> **What to produce**: Scan the material below and copy every line holding the word "that".

> **Dataset content**:

(* ===== verification/GoURL.v ===== *)
(** * [net/url]: parsing and escaping, as the code uses them

    [Parse] as the Go version of go.mod defines it: the scheme, the authority
    with its user information and optional port, the path with its
    percent-decoding, the query and the fragment; [Hostname], [Port] and
    [PathEscape]; and what [http.NewRequest] keeps of a parsed URL.  The lemmas
    say what a URL made of plain parts parses to. *)

From S2P Require Import Prelude GoInt GoTime GoText GoEncoding.

#[local] Open Scope string_scope.
#[local] Open Scope Z_scope.

(** ** Strings *)

(** [s] without the prefix [p]. *)
Fixpoint strip_prefix (p s : string) : option string :=
  match p, s with
  | EmptyString, _ => Some s
  | String a p', String b s' => if Ascii.eqb a b then strip_prefix p' s' else None
  | String _ _, EmptyString => None
  end.

(** The part before the first occurrence of [sep] and the part after it:
    [strings.Index] with both slices. *)
Fixpoint cut_str (sep s : string) : option (string * string) :=
  match strip_prefix sep s with
  | Some r => Some ("", r)
  | None =>
      match s with
      | EmptyString => None
      | String c t => match cut_str sep t with Some (a, b) => Some (String c a, b) | None => None end
      end
  end.

(** The same for the last occurrence of a character: [strings.LastIndex]. *)
Fixpoint cut_last (c : ascii) (s : string) : option (string * string) :=
  match s with
  | EmptyString => None
  | String d t =>
      match cut_last c t with
      | Some (a, b) => Some (String d a, b)
      | None => if Ascii.eqb d c then Some ("", t) else None
      end
  end.

(** [strings.Contains(s, string(c))]. *)
Definition has_char (c : ascii) (s : string) : bool :=
  negb (sforallb (fun d => negb (Ascii.eqb d c)) s).

(** [strings.HasSuffix] and [strings.TrimSuffix]. *)
Fixpoint strip_suffix (suf s : string) : option string :=
  if String.eqb s suf then Some ""
  else match s with
       | EmptyString => None
       | String c t => match strip_suffix suf t with Some r => Some (String c r) | None => None end
       end.

Definition HasSuffix (s suf : string) : bool :=
  match strip_suffix suf s with Some _ => true | None => false end.
Lemma Decide_hosts getenv p h :
  h ∈ hosts_of (fst (DecideLLMApprovedHosts getenv)) p <->
  exists v e, hosts_variable p = Some v /\ e ∈ Split "," (getenv v) /\ TrimSpace e <> ""
              /\ approvedHostEntry (TrimSpace e) = Some h.
Proof.
  unfold DecideLLMApprovedHosts. rewrite decide_hosts_spec.
  - setoid_rewrite hosts_variable_elem. setoid_rewrite parse_entries_elem. split.
    + intros [(v & Hv & e & ? & ? & ?)|H]; [by exists v, e|]. by apply elem_of_empty in H.
    + intros (v & e & ? & ? & ? & ?). left. exists v. split; [done|]. by exists e.
  - cbn. repeat constructor; rewrite ?elem_of_cons, ?elem_of_nil; intros H; repeat destruct H as [H|H]; done.
  - done.
Qed.

Lemma Decide_destinations getenv :
  fst (DecideLLMUserDestinations getenv) =
  {| ud_OpenAI := list_to_set (fst (ParseGatewayEntries EnvLLMApprovedHostsOpenAI
                                      (getenv EnvLLMApprovedHostsOpenAI)));
     ud_Anthropic := list_to_set (fst (ParseGatewayEntries EnvLLMApprovedHostsAnthropic
                                         (getenv EnvLLMApprovedHostsAnthropic))) |}.
Proof.
  unfold DecideLLMUserDestinations.
  destruct (ParseGatewayEntries EnvLLMApprovedHostsOpenAI _) as [o n1].
  by destruct (ParseGatewayEntries EnvLLMApprovedHostsAnthropic _) as [a n2].
Qed.

Lemma gateway_entries variable raw g :
  g ∈ (list_to_set (fst (ParseGatewayEntries variable raw)) : gset Gateway) <->
  exists e, e ∈ Split "," raw /\ TrimSpace e <> "" /\ gatewayEntry (TrimSpace e) = Some g.
Proof. rewrite elem_of_list_to_set. apply parse_entries_elem. Qed.
(* ===== verification/AdminStore.v ===== *)
(** * The administrators' tables

    storage/sso_stepup.go (admin step-up grants, the operator's event table and
    the Microsoft tenant pin), storage/sso_providers.go and
    sso_providers_secrets.go (the SSO configurations and their sealed secrets).
    The tables are one record; a transaction is a function that either gives
    the tables after its commit or leaves them as they were.  A secret is
    sealed and opened through an interface, [Vault], which [SecretBox]
    implements. *)

From S2P Require Import Prelude GoInt GoTime GoText GoEncoding GoURL SecretBox SecretStore.

#[local] Open Scope string_scope.
#[local] Open Scope Z_scope.

(** ** What secretbox promises its callers *)

(** Sealing and opening for the process, in one transaction: the nonce is
    drawn by the implementation. *)
Class Vault := {
  v_seal : Binding -> string -> res KeyError string;
  v_open : Binding -> string -> res DecryptError string }.

Class VaultLaws (V : Vault) : Prop := {
  v_seal_empty b : v_seal b "" = Ok "";
  v_open_empty b : v_open b "" = Ok "";
  v_seal_open b p s : v_seal b p = Ok s -> v_open b s = Ok p;
  v_seal_text b p s : p <> "" -> v_seal b p = Ok s -> TrimSpace s <> "" }.

Lemma v_seal_nonempty {V : Vault} {L : VaultLaws V} b p s : p <> "" -> v_seal b p = Ok s -> s <> "".
Proof. intros Hp E H. apply (v_seal_text b p s Hp E). by rewrite H. Qed.

Lemma TrimSpace_head c r : is_space c = false -> TrimSpace (String c r) <> "".
Proof. intros H. unfold TrimSpace. cbn [trim_left]. rewrite H. cbn [trim_right]. by rewrite H. Qed.
(** [parseOrgAIBody]: the body after its shape checks, or the first failing
    check's message. *)
Definition parseOrgAIBody (members : option (list (string * Json))) : res string OrgAIBody :=
  match objectFields members with
  | None => Err msgOrgAIInvalidJSON
  | Some (names, values) =>
      match List.find (fun n => negb (known_prop n)) names with
      | Some n => Err ("unknown property: " +:+ n)
      | None =>
          version <-? match values !! orgAIVersionProp with
                      | None => Err msgOrgAIVersionRequired
                      | Some JNull => Err msgOrgAIVersionNull
                      | Some v => match wholeNumber v with
                                  | None => Err msgOrgAIVersionType
                                  | Some n => if n <? 0 then Err msgOrgAIVersionNegative else Ok n
                                  end
                      end ;;
          po <-? read_props values names no_patch [] ;;
          let '(p, order) := po in
          match order with
          | [] => Err msgOrgAINothingToChange
          | _ =>
              let bad_provider := match p_Provider p with
                                  | Some v => negb (String.eqb v "") && negb (IsKeyProvider v) | None => false end in
              let removal_with := match p_Provider p with
                                  | Some v => String.eqb v "" && (1 <? Z.of_nat (length order)) | None => false end in
              let shape := match p_AzureEndpoint p with
                           | Some e => OrgAzureEndpointShapeProblem e | None => "" end in
              if bad_provider then Err msgOrgAIProviderInvalid
              else if removal_with then Err msgOrgAIRemovalAlone
              else if negb (String.eqb shape "") then Err shape
              else Ok {| bd_version := version; bd_patch := p; bd_order := order |}
          end
      end
  end.
(* ===== verification/Stepup.v ===== *)
(** * The administrator's step-up

    domain/domain.go, auth/stepup.go, config/idp.go (the addresses) and the
    start and callback of api/handlers_sso_stepup.go: a fresh sign-in at Google
    or Microsoft that proves its user an administrator of the organisation's
    domain, and ends in one grant ([AdminStore]) or in a recorded refusal.  The
    identity providers, and the libraries that exchange a code and verify a
    token, are the parameter [IdP]; JSON and HMAC are the class [StateSeal]. *)

From S2P Require Import Prelude GoInt GoTime GoText GoEncoding GoURL SecretBox SecretStore Destinations AdminStore OrgAI.

#[local] Open Scope string_scope.
#[local] Open Scope Z_scope.

(** ** Domains (domain/domain.go) *)

Definition genericDomains : gset string :=
  list_to_set ["gmail.com"; "googlemail.com"; "outlook.com"; "hotmail.com"; "live.com"; "msn.com";
    "yahoo.com"; "yahoo.fr"; "yahoo.co.uk"; "icloud.com"; "me.com"; "mac.com"; "protonmail.com"; "proton.me";
    "aol.com"; "mail.com"; "gmx.com"; "yandex.com"; "yandex.ru"; "zoho.com"; "fastmail.com"].

Definition ExtractDomain (email : string) : string :=
  match SplitN2 email "@" with
  | [_; d] => ToLower (TrimSpace d)
  | _ => ""
  end.

Definition IsGenericDomain (d : string) : bool := bool_decide (d ∈ genericDomains).

(** [strings.Count(s, string(c))]. *)
Fixpoint count_char (c : ascii) (s : string) : nat :=
  match s with
  | EmptyString => O
  | String d r => ((if Ascii.eqb d c then 1 else 0) + count_char c r)%nat
  end.

Definition EmailBelongsToDomain (email d : string) : bool :=
  if negb (Nat.eqb (count_char "@" email) 1) then false
  else let emailDomain := ExtractDomain email in
       negb (String.eqb emailDomain "") && String.eqb emailDomain (ToLower (TrimSpace d)).
(** The first of some names in byte order. *)
Fixpoint first_in_order (l : list string) : option string :=
  match l with
  | [] => None
  | n :: r => match first_in_order r with
              | None => Some n
              | Some m => Some (if String.leb n m then n else m)
              end
  end.

(** [decodeSSOProviderWrite], over the members of the body ([None]: not one
    JSON object). *)
Definition decodeSSOProviderWrite (members : option (list (string * Json))) : res string OIDCWrite :=
  match objectFields members with
  | None => Err "invalid JSON"
  | Some (names, values) =>
      match string_prop values "domain", string_prop values "provider_name", string_prop values "provider_type",
            string_prop values "oidc_issuer", string_prop values "oidc_client_id",
            pointer_prop values "oidc_client_secret" with
      | Some domain, Some name, Some type, Some issuer, Some client, Some secret =>
          match List.find (fun n => bool_decide (n ∈ dom values)) samlProperties with
          | Some n => Err (n +:+ " is not supported")
          | None =>
              match first_in_order (keep (fun n => negb (existsb (String.eqb n) ssoProviderWriteProperties)) names) with
              | Some n => Err ("unknown property: " +:+ n)
              | None =>
                  if String.eqb domain "" || String.eqb name "" || String.eqb type ""
                  then Err "domain, provider_name and provider_type are required"
                  else if String.eqb type "saml" then Err "provider_type 'saml' is not supported"
                  else if negb (String.eqb type "oidc") then Err "provider_type must be 'oidc'"
                  else if String.eqb issuer "" then Err "oidc_issuer is required"
                  else if String.eqb client "" then Err "oidc_client_id is required"
                  else if bool_decide ("oidc_client_secret" ∈ dom values)
                          && String.eqb (default "" secret) ""
                  then Err "oidc_client_secret must not be empty"
                  else Ok {| ow_Domain := domain; ow_Name := name; ow_Issuer := issuer; ow_ClientID := client;
                             ow_Secret := secret |}
              end
          end
      | _, _, _, _, _, _ => Err "invalid JSON"
      end
  end.
Lemma microsoft_laws : CredentialStoreLaws microsoftStore.
Proof.
  split; cbn [microsoftStore cr_load cr_save cr_absent cr_provider cr_connect cr_disconnect cr_ready].
  - intros u db _ H. unfold LoadMicrosoftToken. destruct (cd_settings db !! u) as [s|]; [|done].
    by rewrite (H s eq_refl).
  - intros fails now u t db H. unfold UpdateMicrosoftCredential. destruct (seal_for _ _); [|done]. destruct fails; [done|].
    apply set_settings_id, alter_id. intros s Hs. by rewrite (H s Hs).
  - intros now u t t0 db db' _ Ht. unfold LoadMicrosoftToken, UpdateMicrosoftCredential.
    destruct (cd_settings db !! u) as [s|] eqn:E; [|done]. destruct (String.eqb_spec (cs_Microsoft s) "") as [|Hne]; [done|].
    intros _. destruct (seal_for _ _) as [x|] eqn:Es; [|done]. intros [= <-].
    cbn [cd_settings set_settings]. rewrite lookup_alter_eq, E. cbn [fmap option_fmap option_map].
    apply String.eqb_neq in Hne. rewrite Hne. cbn [set_microsoft cs_Microsoft orb].
    pose proof (seal_not_empty _ _ _ (tc_object t) Es) as Hx. apply String.eqb_neq in Hx. rewrite Hx.
    rewrite (open_seal _ _ _ Es). cbn [rbind]. by rewrite tc_roundtrip.
  - intros fails now u t old db db' Hu Ht _ Hl H. unfold SaveMicrosoftToken in H. apply String.eqb_neq in Hu. rewrite Hu in H.
    cbn [Nat.eqb negb andb] in H. rewrite Hl in H.
    assert (E : {| t_Access := t_Access t; t_Refresh := if String.eqb (t_Refresh t) "" then match (Ok old : res CredError _) with
                Ok (Some o) => t_Refresh o | _ => "" end else t_Refresh t; t_Expiry := t_Expiry t |} = connected t old).
    { unfold connected. by destruct old. }
    cbv zeta in H. rewrite E in H. clear E. destruct (fails 0%nat); [done|].
    destruct (seal_for _ _) as [x|] eqn:Es; [|done]. destruct (fails 1%nat); [done|].
    unfold ClearCredentialLoss in H. destruct (fails 2%nat); [done|]. injection H as <-.
    split; [|cbn [cd_losses set_losses]; apply not_in_cleared].
    unfold LoadMicrosoftToken. cbn [cd_settings set_losses set_settings]. rewrite lookup_alter_eq.
    destruct (ensure_settings_Some u db) as [s0 [-> _]]. cbn [fmap option_fmap option_map set_calendar set_microsoft cs_Microsoft orb].
    pose proof (seal_not_empty _ _ _ (tc_object _) Es) as Hx. apply String.eqb_neq in Hx. rewrite Hx.
    rewrite (open_seal _ _ _ Es). cbn [rbind]. by rewrite tc_roundtrip.
  - intros fails u db db' H. unfold RemoveMicrosoftCredential in H.
    injection H as H1 <-. apply removeCredential_spec in H1 as ->. split; [|cbn [cd_losses set_losses]; apply not_in_cleared]. intros s. cbn [cd_settings set_losses set_settings].
    rewrite lookup_alter_eq. intros (s0 & _ & ->)%fmap_Some. cbn. by destruct (String.eqb _ "teams").
  - intros fails now u u' t db Hne. unfold UpdateMicrosoftCredential, LoadMicrosoftToken. destruct (seal_for _ _); [|done].
    destruct fails; [done|]. cbn [snd cd_settings set_settings]. by rewrite lookup_alter_ne.
  - intros fails now u t db. unfold UpdateMicrosoftCredential. destruct (seal_for _ _); [|done]. by destruct fails.
  - done.
  - intros u db t. unfold LoadMicrosoftToken. by destruct (cd_settings db !! u).
  - done.
Qed.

> **Exercise response**:
    The tables are one record; a transaction is a function that either gives
    or Microsoft that proves its user an administrator of the organisation's
    identity providers, and the libraries that exchange a code and verify a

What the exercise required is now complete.